Since I cannot safely talk about my profession in general parenting groups or expect understanding from civilian acquaintances, the only place I can turn for support is to the sex worker community itself. There I find far more acceptance, though often little understanding. Activist circles are generally filled first and foremost with those who do not have children, doubly so for sex worker activist spaces. Sex workers with dependents often cannot afford to be in the public eye or find sex worker events and protests to be inaccessible due to a lack of childcare. Among colleagues whose first response to pregnancy announcements is usually offering to accompany the person to an abortion clinic, I find a lack of knowledge of the struggles that come with parenthood. Their ignorance isn’t malicious, yet I can feel my closeness with hooker friends slipping through my fingers with each day that passes as I approach my due date.

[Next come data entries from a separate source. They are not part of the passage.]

(* ===== verification/LruSpec.v ===== *)
(** * Specification of the LRU cache and its refinement

    The abstract LRU is a list of entries from the least to the most recently
    used, with the deadlines of its keys.  Any sequence of operations on a
    fresh [lruCache] returns what the abstract LRU returns
    ([lru_run_refines]).  The other theorems are the promises a user of the
    cache relies on: the byte budget, the lifetime of an entry, the
    independence from Go's map iteration order, and the [Store] contract. *)

From S2P Require Import Prelude Store ByteView Lru LruFacts.

Section spec.
Context {V : Type} `{Value V}.
Implicit Types (c : lruCache V) (k : string) (v : V).

(** ** The abstract LRU *)

Record aLRU := mkALRU { a_entries : list (lruEntry V); a_deadlines : gmap string Z }.

Definition a_remove (k : string) (a : aLRU) : aLRU :=
  mkALRU (drop_key k (a_entries a)) (delete k (a_deadlines a)).

(** Move [k] to the most recently used end with value [v]. *)
Definition a_touch (k : string) (v : V) (a : aLRU) : aLRU :=
  mkALRU (drop_key k (a_entries a) ++ [mkEntry k v]) (a_deadlines a).

(** Drop the entries past their deadline, then the least recently used ones
    until the byte budget holds. *)
Definition a_evict (max now : Z) (a : aLRU) : aLRU :=
  let l := shrink max (alive now (a_deadlines a) (a_entries a)) in
  mkALRU l (restrict l (a_deadlines a)).

Definition a_get (now : Z) (k : string) (a : aLRU) : aLRU * option V :=
  match assoc k (a_entries a) with
  | None => (a, None)
  | Some v => if decide (dead now (a_deadlines a) k) then (a_remove k a, None) else (a_touch k v a, Some v)
  end.

Definition a_ttl (now : Z) (k : string) (a : aLRU) : Z :=
  match a_deadlines a !! k with Some d => time_Sub d now | None => 0 end.

Definition a_delete (k : string) (a : aLRU) : aLRU * bool :=
  match assoc k (a_entries a) with None => (a, false) | Some _ => (a_remove k a, true) end.

Definition a_set (max now now' : Z) (k : string) (v : option V) (d : Z) (a : aLRU) : aLRU :=
  match v with
  | None => (a_delete k a).1
  | Some v =>
      a_evict max now' (mkALRU (drop_key k (a_entries a) ++ [mkEntry k v])
                               (deadlines now k d (a_deadlines a)))
  end.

Even when I try to seek out the few people who should understand both my pregnancy and my sex work, primarily other sex workers who have also decided to get pregnant or to keep accidental pregnancies without planning a retirement, being trans still makes me an outsider whose specific struggles are not understood. They encourage me to leverage the pregnancy kink market to pay for cribs and nappies, unaware of how much harder that is for me to do as a transmasculine person who has had top surgery. I hear them discuss how they saved and waited until the ideal moment to try for a baby so they could afford not to sell sex while they recovered from childbirth, and I think about how my medical transition placed me on its own timeline for having a baby that couldn’t account for that.
Since I cannot safely talk about my profession in general parenting groups or expect understanding from civilian acquaintances, the only place I can turn for support is to the sex worker community itself.
What motivates me to keep seeking connection with other sex workers and to challenge these bigoted attitudes towards parents like me is the knowledge that I will need community more than ever once I’m a father. After dealing with an abusive client, I am going to come home to a crying baby or an excited toddler expecting love and affection who I must protect from that reality. Gatherings I once found comfort in through the sharing of similar experiences will become more difficult to attend when I have to arrange a babysitter first. The payment from each client I see won’t stretch as far with another mouth to feed. I cannot afford to drown in feelings of rejection and ostracization.
Uplifting sex workers who are parents must include those who enter the sex industry when they’ve already had a baby as well as active sex workers who have children along the way. Every sex worker who has a child is helping to create a generation who will not subscribe to the same whorephobia that this one does. Shame only smothers that possibility, making us hide our work from our children well into their adulthood because we fear the same judgement from them that we do from others. Rejecting sex workers because you don’t like our reproductive choices will only make us and our children worse off. Punitive disgust helps no one – not you, not me, and certainly not my baby.